Task: Which lines run from the line with "intros Hd. pose" through the line with "Lemma iter_shr_exact p : forall m, 0 < m ->" in the entries below? Print them exactly, both ends included, and nothing more.

The records:

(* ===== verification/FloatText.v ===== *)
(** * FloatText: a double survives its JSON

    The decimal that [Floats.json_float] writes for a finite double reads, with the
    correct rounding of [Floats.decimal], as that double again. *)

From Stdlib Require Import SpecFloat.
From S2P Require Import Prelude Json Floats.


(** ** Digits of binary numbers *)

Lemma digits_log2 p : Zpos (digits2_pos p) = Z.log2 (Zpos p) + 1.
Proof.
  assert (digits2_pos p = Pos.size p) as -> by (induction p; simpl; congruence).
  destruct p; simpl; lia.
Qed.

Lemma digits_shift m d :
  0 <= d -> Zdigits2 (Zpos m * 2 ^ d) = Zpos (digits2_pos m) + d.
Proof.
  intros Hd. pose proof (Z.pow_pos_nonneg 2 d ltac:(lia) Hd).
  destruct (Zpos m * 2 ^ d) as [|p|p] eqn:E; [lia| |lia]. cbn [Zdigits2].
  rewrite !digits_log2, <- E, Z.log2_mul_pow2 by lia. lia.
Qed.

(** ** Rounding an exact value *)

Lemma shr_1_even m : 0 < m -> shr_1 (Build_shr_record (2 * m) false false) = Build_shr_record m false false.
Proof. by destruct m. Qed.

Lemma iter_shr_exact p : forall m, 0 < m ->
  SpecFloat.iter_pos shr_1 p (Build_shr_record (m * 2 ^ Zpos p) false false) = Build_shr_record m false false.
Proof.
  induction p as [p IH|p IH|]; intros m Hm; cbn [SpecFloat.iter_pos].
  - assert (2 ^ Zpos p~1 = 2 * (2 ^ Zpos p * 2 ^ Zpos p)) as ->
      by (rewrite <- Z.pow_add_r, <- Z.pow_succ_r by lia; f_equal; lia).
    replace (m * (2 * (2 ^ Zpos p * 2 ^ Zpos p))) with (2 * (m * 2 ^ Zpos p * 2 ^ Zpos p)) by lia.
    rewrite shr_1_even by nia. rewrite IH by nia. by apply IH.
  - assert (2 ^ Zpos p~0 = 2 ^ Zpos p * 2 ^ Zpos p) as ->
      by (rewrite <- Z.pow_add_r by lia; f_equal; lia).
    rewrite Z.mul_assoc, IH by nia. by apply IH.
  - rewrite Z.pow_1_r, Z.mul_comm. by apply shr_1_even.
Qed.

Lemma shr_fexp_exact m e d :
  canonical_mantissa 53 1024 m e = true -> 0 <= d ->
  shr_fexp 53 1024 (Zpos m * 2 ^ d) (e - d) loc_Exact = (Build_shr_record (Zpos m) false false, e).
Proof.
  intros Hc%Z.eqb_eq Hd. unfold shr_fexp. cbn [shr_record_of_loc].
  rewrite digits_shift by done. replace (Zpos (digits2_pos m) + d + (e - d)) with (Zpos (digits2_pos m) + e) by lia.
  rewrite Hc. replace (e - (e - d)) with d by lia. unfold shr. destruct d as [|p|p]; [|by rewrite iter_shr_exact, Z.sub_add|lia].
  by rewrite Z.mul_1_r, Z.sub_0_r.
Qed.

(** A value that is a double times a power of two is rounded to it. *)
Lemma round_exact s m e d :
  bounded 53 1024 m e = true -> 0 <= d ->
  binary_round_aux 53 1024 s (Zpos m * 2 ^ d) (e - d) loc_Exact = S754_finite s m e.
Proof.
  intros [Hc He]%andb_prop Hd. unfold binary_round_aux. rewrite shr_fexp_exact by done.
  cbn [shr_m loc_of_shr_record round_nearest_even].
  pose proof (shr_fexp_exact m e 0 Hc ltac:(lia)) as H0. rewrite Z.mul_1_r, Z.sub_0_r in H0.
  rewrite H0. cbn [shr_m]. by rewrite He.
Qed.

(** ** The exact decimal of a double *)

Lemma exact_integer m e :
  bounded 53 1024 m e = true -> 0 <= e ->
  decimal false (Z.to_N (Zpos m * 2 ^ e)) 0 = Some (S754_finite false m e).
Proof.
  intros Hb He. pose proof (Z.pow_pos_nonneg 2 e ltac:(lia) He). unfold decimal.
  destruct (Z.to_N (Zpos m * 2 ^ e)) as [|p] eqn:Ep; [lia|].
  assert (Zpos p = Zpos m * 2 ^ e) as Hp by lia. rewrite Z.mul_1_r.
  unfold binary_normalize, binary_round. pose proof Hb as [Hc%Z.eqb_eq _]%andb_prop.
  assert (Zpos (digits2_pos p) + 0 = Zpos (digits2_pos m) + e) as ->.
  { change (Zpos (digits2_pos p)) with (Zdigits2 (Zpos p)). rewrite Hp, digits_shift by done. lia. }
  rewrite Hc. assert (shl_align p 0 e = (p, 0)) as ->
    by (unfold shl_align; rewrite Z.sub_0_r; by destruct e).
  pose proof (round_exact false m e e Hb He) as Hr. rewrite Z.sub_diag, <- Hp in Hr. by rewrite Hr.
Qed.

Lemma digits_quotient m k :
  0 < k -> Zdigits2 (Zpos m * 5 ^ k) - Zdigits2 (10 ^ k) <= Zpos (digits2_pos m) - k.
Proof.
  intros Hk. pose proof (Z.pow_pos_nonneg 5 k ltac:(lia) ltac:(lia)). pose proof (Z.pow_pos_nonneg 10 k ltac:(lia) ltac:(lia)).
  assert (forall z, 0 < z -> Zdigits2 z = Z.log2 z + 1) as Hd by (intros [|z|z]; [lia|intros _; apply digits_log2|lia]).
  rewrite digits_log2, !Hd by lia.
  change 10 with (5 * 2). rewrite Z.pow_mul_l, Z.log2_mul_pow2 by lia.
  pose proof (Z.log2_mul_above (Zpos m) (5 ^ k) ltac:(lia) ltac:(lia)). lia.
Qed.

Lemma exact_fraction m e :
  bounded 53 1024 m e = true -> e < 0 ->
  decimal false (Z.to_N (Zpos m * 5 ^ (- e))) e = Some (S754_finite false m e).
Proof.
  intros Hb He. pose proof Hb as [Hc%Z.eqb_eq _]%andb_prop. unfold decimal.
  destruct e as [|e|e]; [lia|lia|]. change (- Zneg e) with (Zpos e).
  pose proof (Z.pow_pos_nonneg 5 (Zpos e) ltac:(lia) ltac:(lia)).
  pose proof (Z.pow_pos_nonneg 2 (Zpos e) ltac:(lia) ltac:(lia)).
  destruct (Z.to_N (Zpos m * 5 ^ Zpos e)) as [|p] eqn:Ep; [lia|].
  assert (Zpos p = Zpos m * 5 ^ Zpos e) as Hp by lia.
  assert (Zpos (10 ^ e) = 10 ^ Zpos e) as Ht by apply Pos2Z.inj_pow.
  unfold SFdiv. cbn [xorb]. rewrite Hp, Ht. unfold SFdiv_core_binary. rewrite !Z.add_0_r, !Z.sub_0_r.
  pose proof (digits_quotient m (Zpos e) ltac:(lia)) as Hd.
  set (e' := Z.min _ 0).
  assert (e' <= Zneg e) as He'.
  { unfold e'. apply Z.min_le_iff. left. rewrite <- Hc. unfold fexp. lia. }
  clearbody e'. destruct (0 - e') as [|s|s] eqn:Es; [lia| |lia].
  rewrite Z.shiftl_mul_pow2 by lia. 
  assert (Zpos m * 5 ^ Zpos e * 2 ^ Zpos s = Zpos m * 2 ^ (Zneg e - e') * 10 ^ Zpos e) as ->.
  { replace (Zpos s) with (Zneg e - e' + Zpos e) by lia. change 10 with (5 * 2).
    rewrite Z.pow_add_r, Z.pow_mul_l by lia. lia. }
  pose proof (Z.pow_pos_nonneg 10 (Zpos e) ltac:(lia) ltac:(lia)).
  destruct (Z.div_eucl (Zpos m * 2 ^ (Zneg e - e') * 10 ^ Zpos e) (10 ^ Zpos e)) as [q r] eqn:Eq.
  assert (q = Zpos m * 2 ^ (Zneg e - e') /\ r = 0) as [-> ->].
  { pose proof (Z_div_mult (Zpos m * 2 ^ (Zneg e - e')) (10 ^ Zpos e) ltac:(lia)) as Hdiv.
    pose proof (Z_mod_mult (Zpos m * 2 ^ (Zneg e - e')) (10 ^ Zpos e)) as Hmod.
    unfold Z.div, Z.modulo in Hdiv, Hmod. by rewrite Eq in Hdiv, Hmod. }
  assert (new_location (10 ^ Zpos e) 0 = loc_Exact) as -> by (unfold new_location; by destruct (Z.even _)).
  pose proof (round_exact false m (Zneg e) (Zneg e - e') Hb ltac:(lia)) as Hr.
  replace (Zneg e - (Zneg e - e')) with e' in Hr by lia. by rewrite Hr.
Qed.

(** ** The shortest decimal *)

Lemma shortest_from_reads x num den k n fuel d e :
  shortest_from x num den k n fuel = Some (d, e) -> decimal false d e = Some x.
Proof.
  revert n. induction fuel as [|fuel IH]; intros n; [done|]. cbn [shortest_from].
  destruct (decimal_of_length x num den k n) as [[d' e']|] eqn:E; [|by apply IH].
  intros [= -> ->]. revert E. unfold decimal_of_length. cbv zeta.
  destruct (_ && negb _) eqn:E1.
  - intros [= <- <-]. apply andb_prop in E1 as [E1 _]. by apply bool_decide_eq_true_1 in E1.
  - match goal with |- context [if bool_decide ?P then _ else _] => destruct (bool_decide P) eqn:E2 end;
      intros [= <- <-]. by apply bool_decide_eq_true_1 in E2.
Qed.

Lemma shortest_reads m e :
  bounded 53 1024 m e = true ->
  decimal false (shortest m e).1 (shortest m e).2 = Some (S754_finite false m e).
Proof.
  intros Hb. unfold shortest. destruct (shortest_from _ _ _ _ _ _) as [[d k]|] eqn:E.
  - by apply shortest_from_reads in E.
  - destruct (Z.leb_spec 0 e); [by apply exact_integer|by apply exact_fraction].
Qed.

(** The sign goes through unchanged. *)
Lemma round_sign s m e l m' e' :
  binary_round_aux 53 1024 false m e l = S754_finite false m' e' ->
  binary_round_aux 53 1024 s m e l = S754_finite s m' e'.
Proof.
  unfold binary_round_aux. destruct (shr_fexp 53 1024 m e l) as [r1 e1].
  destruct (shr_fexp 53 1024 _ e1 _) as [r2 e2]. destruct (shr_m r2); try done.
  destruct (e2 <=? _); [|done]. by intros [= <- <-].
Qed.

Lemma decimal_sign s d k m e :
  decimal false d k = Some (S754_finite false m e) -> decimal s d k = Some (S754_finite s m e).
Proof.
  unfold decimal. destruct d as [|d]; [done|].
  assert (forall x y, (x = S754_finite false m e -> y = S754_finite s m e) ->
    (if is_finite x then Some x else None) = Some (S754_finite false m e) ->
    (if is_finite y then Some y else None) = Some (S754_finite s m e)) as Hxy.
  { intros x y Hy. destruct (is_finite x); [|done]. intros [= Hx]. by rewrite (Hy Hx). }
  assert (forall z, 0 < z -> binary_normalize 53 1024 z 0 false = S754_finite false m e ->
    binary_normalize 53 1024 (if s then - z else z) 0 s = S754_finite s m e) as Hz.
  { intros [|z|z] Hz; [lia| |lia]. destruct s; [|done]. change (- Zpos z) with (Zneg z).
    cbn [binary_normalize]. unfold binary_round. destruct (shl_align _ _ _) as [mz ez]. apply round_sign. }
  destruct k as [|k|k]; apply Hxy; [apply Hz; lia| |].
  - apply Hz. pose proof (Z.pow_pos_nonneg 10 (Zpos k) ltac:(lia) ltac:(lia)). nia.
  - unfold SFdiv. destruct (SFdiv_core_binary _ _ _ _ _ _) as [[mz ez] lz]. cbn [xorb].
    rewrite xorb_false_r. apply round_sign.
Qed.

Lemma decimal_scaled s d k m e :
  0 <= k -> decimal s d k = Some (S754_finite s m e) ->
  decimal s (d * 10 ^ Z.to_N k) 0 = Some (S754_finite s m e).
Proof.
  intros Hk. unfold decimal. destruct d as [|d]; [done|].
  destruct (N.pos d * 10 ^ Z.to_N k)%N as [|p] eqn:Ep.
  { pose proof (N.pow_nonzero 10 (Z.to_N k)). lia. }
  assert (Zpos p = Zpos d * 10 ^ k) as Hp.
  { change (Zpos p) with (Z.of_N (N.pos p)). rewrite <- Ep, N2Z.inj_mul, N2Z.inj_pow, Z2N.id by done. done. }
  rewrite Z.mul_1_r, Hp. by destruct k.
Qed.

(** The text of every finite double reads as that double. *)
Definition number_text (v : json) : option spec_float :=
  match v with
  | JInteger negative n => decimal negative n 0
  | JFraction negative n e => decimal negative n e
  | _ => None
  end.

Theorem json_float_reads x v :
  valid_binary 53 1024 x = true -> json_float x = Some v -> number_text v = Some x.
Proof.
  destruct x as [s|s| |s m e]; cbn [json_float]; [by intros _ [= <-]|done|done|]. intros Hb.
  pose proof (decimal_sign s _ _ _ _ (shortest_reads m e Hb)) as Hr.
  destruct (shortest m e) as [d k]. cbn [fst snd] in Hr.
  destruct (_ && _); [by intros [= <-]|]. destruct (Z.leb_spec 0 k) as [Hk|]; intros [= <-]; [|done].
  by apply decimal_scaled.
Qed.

Task output:
  intros Hd. pose proof (Z.pow_pos_nonneg 2 d ltac:(lia) Hd).
  destruct (Zpos m * 2 ^ d) as [|p|p] eqn:E; [lia| |lia]. cbn [Zdigits2].
  rewrite !digits_log2, <- E, Z.log2_mul_pow2 by lia. lia.
Qed.

(** ** Rounding an exact value *)

Lemma shr_1_even m : 0 < m -> shr_1 (Build_shr_record (2 * m) false false) = Build_shr_record m false false.
Proof. by destruct m. Qed.

Lemma iter_shr_exact p : forall m, 0 < m ->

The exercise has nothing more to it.